Le déclin calculable de l'amour conjugal

L’habitude tue le désir, dit-on. De ce constat banal, le docteur Chien Liu a fait le lieu d’un conflit d’intérêts : le sexe est-il un bien que l’on consomme ou un capital que l’on acquiert ?

Le transfert au domaine du sexe des beautés du calcul des profits et pertes ne va pas de soi. Il donne lieu à de vives, mais fort théoriques, discussions sur la capacité des acteurs humains à se montrer insensibles en toutes circonstances à des biais affectifs, ou tout simplement irrationnels. Reste que la science même d’où proviennent les modèles de rationalité que l’on applique à la vie quotidienne – l’économie des biens et des services – n’est en réalité ni simple ni exempte de contradictions. Pourquoi en irait-il autrement en matière de sexe ?

 

La baisse de la fréquence sexuelle, pourquoi ?
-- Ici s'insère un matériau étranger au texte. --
(* ===== verification/Schema.v ===== *)
(** * Table schemas

    Models field kinds and their validation ([common/src/schema/field_kind.rs],
    [common/src/schema/validation.rs]), field definitions ([engine/database/field_def.rs]) and the
    table schema with its name index ([engine/database/table/schema_def.rs]): construction, lookup,
    validation and the three edits that a schema change is made of. *)

From Stdlib Require Import ZArith Lia.
From stdpp Require Import base gmap list strings.
From S2P Require Import Prelude Identifiers.

(** ** Field kinds *)

Inductive FieldKind :=
| FInt (bits : Z)
| FUInt (bits : Z)
| FFloat (bits : Z)
| FDate
| FDateTime
| FTimestamp
| FUuid
| FStringFixed (len : Z)
| FText
| FEnum (variants : list ustr)
| FSpatial
| FBlob.

#[global] Instance FieldKind_eq_dec : EqDecision FieldKind.
Proof. solve_decision. Defined.

Inductive FieldIndex := NotIndexed | Indexed | PrimaryKey.

#[global] Instance FieldIndex_eq_dec : EqDecision FieldIndex.
Proof. solve_decision. Defined.

Inductive SystemFieldVisibility := Visible | Hidden.

#[global] Instance SystemFieldVisibility_eq_dec : EqDecision SystemFieldVisibility.
Proof. solve_decision. Defined.

Record FieldMetadata := {
  comment : option ustr;
  auto_increment : bool;
  unique : bool;
  original_sql_type : option ustr;
  character_set : option ustr;
  collation : option ustr;
  system_visibility : SystemFieldVisibility;
}.

#[global] Instance FieldMetadata_eq_dec : EqDecision FieldMetadata.
Proof. solve_decision. Defined.

(** ** Validation *)

Inductive SchemaValidationError :=
| EmptyFieldName
| InvalidBitWidth
| InvalidFixedStringLen
| EmptyEnumVariants
| EmptyEnumVariantValue.

Definition normalize_field_name (name : ustr) : result ustr SchemaValidationError :=
  let normalized := to_ascii_lowercase (trim name) in
  if is_empty normalized then Err EmptyFieldName else Ok normalized.

Definition valid_width (bits : Z) : bool :=
  (bits =? 8) || (bits =? 16) || (bits =? 32) || (bits =? 64).

Definition validate_field_kind (kind : FieldKind) : result unit SchemaValidationError :=
  match kind with
  | FInt bits | FUInt bits | FFloat bits => if valid_width bits then Ok tt else Err InvalidBitWidth
  | FStringFixed len => if len =? 0 then Err InvalidFixedStringLen else Ok tt
  | FEnum variants =>
      if is_empty variants then Err EmptyEnumVariants
      else if existsb (λ value, is_empty (trim value)) variants then Err EmptyEnumVariantValue
      else Ok tt
  | FDate | FDateTime | FTimestamp | FUuid | FText | FSpatial | FBlob => Ok tt
  end.

(** ** Field definitions and schemas *)

Record FieldDef := {
  seqno : Z;
  field_name : ustr;
  field_type : FieldKind;
  nullable : bool;
  indexed : FieldIndex;
  default_value : option bytes;
  metadata : option FieldMetadata;
}.

#[global] Instance FieldDef_eq_dec : EqDecision FieldDef.
Proof. solve_decision. Defined.

(** [field.field_name = name]. *)
Definition with_field_name (name : ustr) (f : FieldDef) : FieldDef :=
  {| seqno := seqno f; field_name := name; field_type := field_type f; nullable := nullable f;
     indexed := indexed f; default_value := default_value f; metadata := metadata f |}.

Inductive SchemaError :=
| DuplicateField
| FieldNotFound
| SeqnoConflict
| InvalidFieldType
| InvalidFieldName.

(** The errors of the database engine, a schema error among them. *)
Inductive DatabaseError :=
| InvalidDatabaseName | DuplicateEntity | DuplicateTable | TableNotFound
| InvalidStatusTransition | NotReadyForWrite | ResourceUnavailable | SyncPending | CatalogRead
| CatalogInvalidHeader | CatalogPayloadMissing | CatalogDeserialize | CatalogSerialize
| CatalogWrite | SchemaPayloadDeserialize | IndexPayloadDeserialize | MetadataPayloadDeserialize
| SqlDefinitionPayloadDeserialize | SchemaRevisionOutOfOrder
| SchemaChangeError (e : SchemaError)
| SchemaChangeInProgress | TableNotLocked | DuplicateView | ViewNotFound | ViewNotWritable
| DuplicateOlapView | OlapViewNotFound | DuplicateTrigger | TriggerNotFound
| DuplicateStoredProcedure | StoredProcedureNotFound | EntityNotFound | UnsupportedSqlObjectKind
| InvalidEncryptionKeyRef | ImmutableEncryptionConfiguration.

Record TableSchema := {
  fields : list FieldDef;
  field_indexes_by_name : gmap ustr nat;
}.

(** [entry(name).or_insert(index)]: the first field of a name wins. *)
Definition index_field (m : gmap ustr nat) (entry : nat * FieldDef) : gmap ustr nat :=
  match m !! field_name entry.2 with
  | Some _ => m
  | None => <[field_name entry.2 := entry.1]> m
  end.

Definition rebuild_field_index_cache (fs : list FieldDef) : gmap ustr nat :=
  foldl index_field ∅ (imap pair fs).

Definition TableSchema_new (fs : list FieldDef) : TableSchema :=
  {| fields := fs; field_indexes_by_name := rebuild_field_index_cache fs |}.

(** [fields.iter().position(|f| f.field_name == name)] and [.find]. *)
Definition position_of (name : ustr) (fs : list FieldDef) : option nat :=
  fst <$> list_find (λ f, field_name f = name) fs.

Definition find_field (name : ustr) (fs : list FieldDef) : option FieldDef :=
  snd <$> list_find (λ f, field_name f = name) fs.

Definition field (schema : TableSchema) (name : ustr) : option FieldDef :=
  let normalized := to_ascii_lowercase (trim name) in
  match field_indexes_by_name schema !! normalized ≫= (λ index, fields schema !! index) with
  | Some f => Some f
  | None => find_field normalized (fields schema)
  end.

(** The loop of [validate] with its two sets. *)
Fixpoint validate_fields (fs : list FieldDef) (seen_names : gset ustr) (seen_seqnos : gset Z) :
    result unit SchemaError :=
  match fs with
  | [] => Ok tt
  | f :: fs =>
      let? normalized_name := map_err (λ _, InvalidFieldName) (normalize_field_name (field_name f)) in
      let? _ := map_err (λ _, InvalidFieldType) (validate_field_kind (field_type f)) in
      if bool_decide (normalized_name ∈ seen_names) then Err DuplicateField
      else if bool_decide (seqno f ∈ seen_seqnos) then Err SeqnoConflict
      else validate_fields fs ({[normalized_name]} ∪ seen_names) ({[seqno f]} ∪ seen_seqnos)
  end.

Definition validate (schema : TableSchema) : result unit SchemaError :=
  validate_fields (fields schema) ∅ ∅.

(** ** Edits *)

Definition add_field (f : FieldDef) (schema : TableSchema) : result TableSchema SchemaError :=
  let? name := map_err (λ _, InvalidFieldName) (normalize_field_name (field_name f)) in
  let f := with_field_name name f in
  let? _ := map_err (λ _, InvalidFieldType) (validate_field_kind (field_type f)) in
  if existsb (λ g, eqb (field_name g) (field_name f)) (fields schema) then Err DuplicateField
  else if existsb (λ g, seqno g =? seqno f) (fields schema) then Err SeqnoConflict
  else Ok (TableSchema_new (fields schema ++ [f])).

Definition remove_field (name : ustr) (schema : TableSchema) : result TableSchema SchemaError :=
  let normalized := to_ascii_lowercase (trim name) in
  match position_of normalized (fields schema) with
  | None => Err FieldNotFound
  | Some pos => Ok (TableSchema_new (delete pos (fields schema)))
  end.

Definition update_field (f : FieldDef) (schema : TableSchema) : result TableSchema SchemaError :=
  let? name := map_err (λ _, InvalidFieldName) (normalize_field_name (field_name f)) in
  let f := with_field_name name f in
  let? _ := map_err (λ _, InvalidFieldType) (validate_field_kind (field_type f)) in
  match position_of (field_name f) (fields schema) with
  | None => Err FieldNotFound
  | Some target_idx =>
      if existsb (λ '(idx, g), negb (Nat.eqb idx target_idx) && (seqno g =? seqno f))
           (imap pair (fields schema))
      then Err SeqnoConflict
      else Ok (TableSchema_new (<[target_idx := f]> (fields schema)))
  end.

(** ** Well-formed schemas *)

(** A canonical name is not empty and is its own normal form. *)
Definition canonical_name (name : ustr) : Prop := normalize_field_name name = Ok name.

Definition field_ok (f : FieldDef) : Prop :=
  canonical_name (field_name f) ∧ validate_field_kind (field_type f) = Ok tt.

Definition fields_wf (fs : list FieldDef) : Prop :=
  Forall field_ok fs ∧ NoDup (field_name <$> fs) ∧ NoDup (seqno <$> fs).

Record schema_wf (schema : TableSchema) : Prop := {
  swf_fields : fields_wf (fields schema);
  swf_index : field_indexes_by_name schema = rebuild_field_index_cache (fields schema);
}.

Lemma schema_wf_new fs : fields_wf fs → schema_wf (TableSchema_new fs).
Proof. by constructor. Qed.

(** ** The name index *)

Lemma index_step_Some (l : list (nat * FieldDef)) (m : gmap ustr nat) name i :
  m !! name = Some i →
  foldl index_field m l !! name = Some i.
Proof.
  revert m. induction l as [|[j f] l IH]; intros m Hm; [done|]. simpl. apply IH.
  unfold index_field. simpl. destruct (m !! field_name f) eqn:E; [done|]. rewrite lookup_insert_ne by congruence. done.
Qed.

Lemma rebuild_lookup_from (fs : list FieldDef) (k : nat) (m : gmap ustr nat) name :
  m !! name = None →
  foldl index_field m (imap (λ i f, ((k + i)%nat, f)) fs) !! name
  = (λ i, (k + i)%nat) <$> position_of name fs.
Proof.
  revert k m. induction fs as [|f fs IH]; intros k m Hm; [done|].
  rewrite imap_cons. simpl. unfold index_field at 2. simpl. unfold position_of in *. cbn [list_find].
  assert (imap ((λ i f0, ((k + i)%nat, f0)) ∘ S) fs = imap (λ i f0, ((S k + i)%nat, f0)) fs) as ->.
  { apply imap_ext. intros i x _. simpl. f_equal. lia. }
  destruct (decide (field_name f = name)) as [<-|Hne].
  - rewrite Hm. rewrite (index_step_Some _ _ _ (k + 0)%nat); [done|]. by rewrite lookup_insert_eq.
  - rewrite (IH (S k)).
    + destruct (list_find _ fs) as [[i g]|]; simpl; [f_equal; lia|done].
    + destruct (m !! field_name f); [done|]. by rewrite lookup_insert_ne.
Qed.

Lemma rebuild_lookup fs name : rebuild_field_index_cache fs !! name = position_of name fs.
Proof.
  unfold rebuild_field_index_cache. pose proof (rebuild_lookup_from fs 0 ∅ name (lookup_empty _)) as H.
  replace (imap pair fs) with (imap (λ i f, ((0 + i)%nat, f)) fs) by (by apply imap_ext).
  rewrite H. by destruct (position_of name fs).
Qed.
Le docteur Chien Liu, par exemple, du Wagner College de New York, s’intéresse depuis bientôt dix ans à la sexualité conjugale, et aux raisons possibles de sa médiocre résistance au temps. Bien avant lui, des enquêtes montraient, par exemple, que la fréquence moyenne des rapports sexuels dans les couples mariés (ou assimilés) diminuait avec le temps. De plus, les spécialistes pouvaient affirmer que l’effet se faisait sentir indépendamment du vieillissement et de l’état de santé des partenaires. La belle affaire, dira-t-on : c’est le genre d’évidence dont le théâtre de boulevard fait son ordinaire. Tout le monde sait que l’habitude émousse le désir, sans parler des effets de l’ennui, de la paresse ou de la mésentente.
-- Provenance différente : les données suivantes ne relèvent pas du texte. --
(** ** Decoded integers are in range *)

Lemma parse_int_bounds lo hi s v : parse_int lo hi s = Some v → lo ≤ v ≤ hi.
Proof.
  unfold parse_int. destruct (match s with [] => _ | _ :: _ => _ end) as [negative digits].
  destruct (is_empty digits); [done|]. destruct (parse_digits 0 digits); [|done]. cbn [mbind option_bind].
  destruct (_ && _) eqn:E; [|done]. intros [= <-]. by apply andb_true_iff in E as [?%Z.leb_le ?%Z.leb_le].
Qed.

Lemma signed_from_le_bytes_bounds bs :
  (0 < length bs ≤ 16)%nat → is_i128 (signed_from_le_bytes bs).
Proof.
  intros Hl. unfold is_i128, i128_min, i128_max, signed_from_le_bytes. pose proof (from_le_bytes_bounds bs) as Hb.
  replace (256 ^ Z.of_nat (length bs)) with (2 ^ (8 * Z.of_nat (length bs))) in Hb by (rewrite Z.pow_mul_r by lia; done).
  assert (2 ^ (8 * Z.of_nat (length bs)) = 2 * 2 ^ (8 * Z.of_nat (length bs) - 1)) as Hh
    by (rewrite <- Z.pow_succ_r by lia; f_equal; lia).
  pose proof (Z.pow_le_mono_r 2 (8 * Z.of_nat (length bs) - 1) 127 ltac:(lia) ltac:(lia)) as Hm.
  destruct (Z.ltb_spec (from_le_bytes bs) (2 ^ (8 * Z.of_nat (length bs) - 1))); lia.
Qed.

Lemma unsigned_from_le_bytes_bounds bs : (length bs ≤ 16)%nat → is_u128 (from_le_bytes bs).
Proof.
  intros Hl. unfold is_u128, u128_max. pose proof (from_le_bytes_bounds bs) as Hb.
  replace (256 ^ Z.of_nat (length bs)) with (2 ^ (8 * Z.of_nat (length bs))) in Hb by (rewrite Z.pow_mul_r by lia; done).
  pose proof (Z.pow_le_mono_r 2 (8 * Z.of_nat (length bs)) 128 ltac:(lia) ltac:(lia)). lia.
Qed.

(** An integer lies in the range of its kind. *)
Definition numeric_in_range (num : StoredNumericValue) : Prop :=
  match num with Signed v => is_i128 v | Unsigned v => is_u128 v | Float _ => True end.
Mais C. Liu n’est pas homme à se contenter d’évidences. Pour être conforme à son mode de pensée habituel, l’analyse de ce triste phénomène devait interroger la part rationnelle et calculée de l’action humaine, dans un domaine où, plus volontiers, on ne voit que pulsions, affects et désirs incontrôlés. Pour cela, il lui incombait de traduire le langage de l’amour dans celui de l’économie de marché.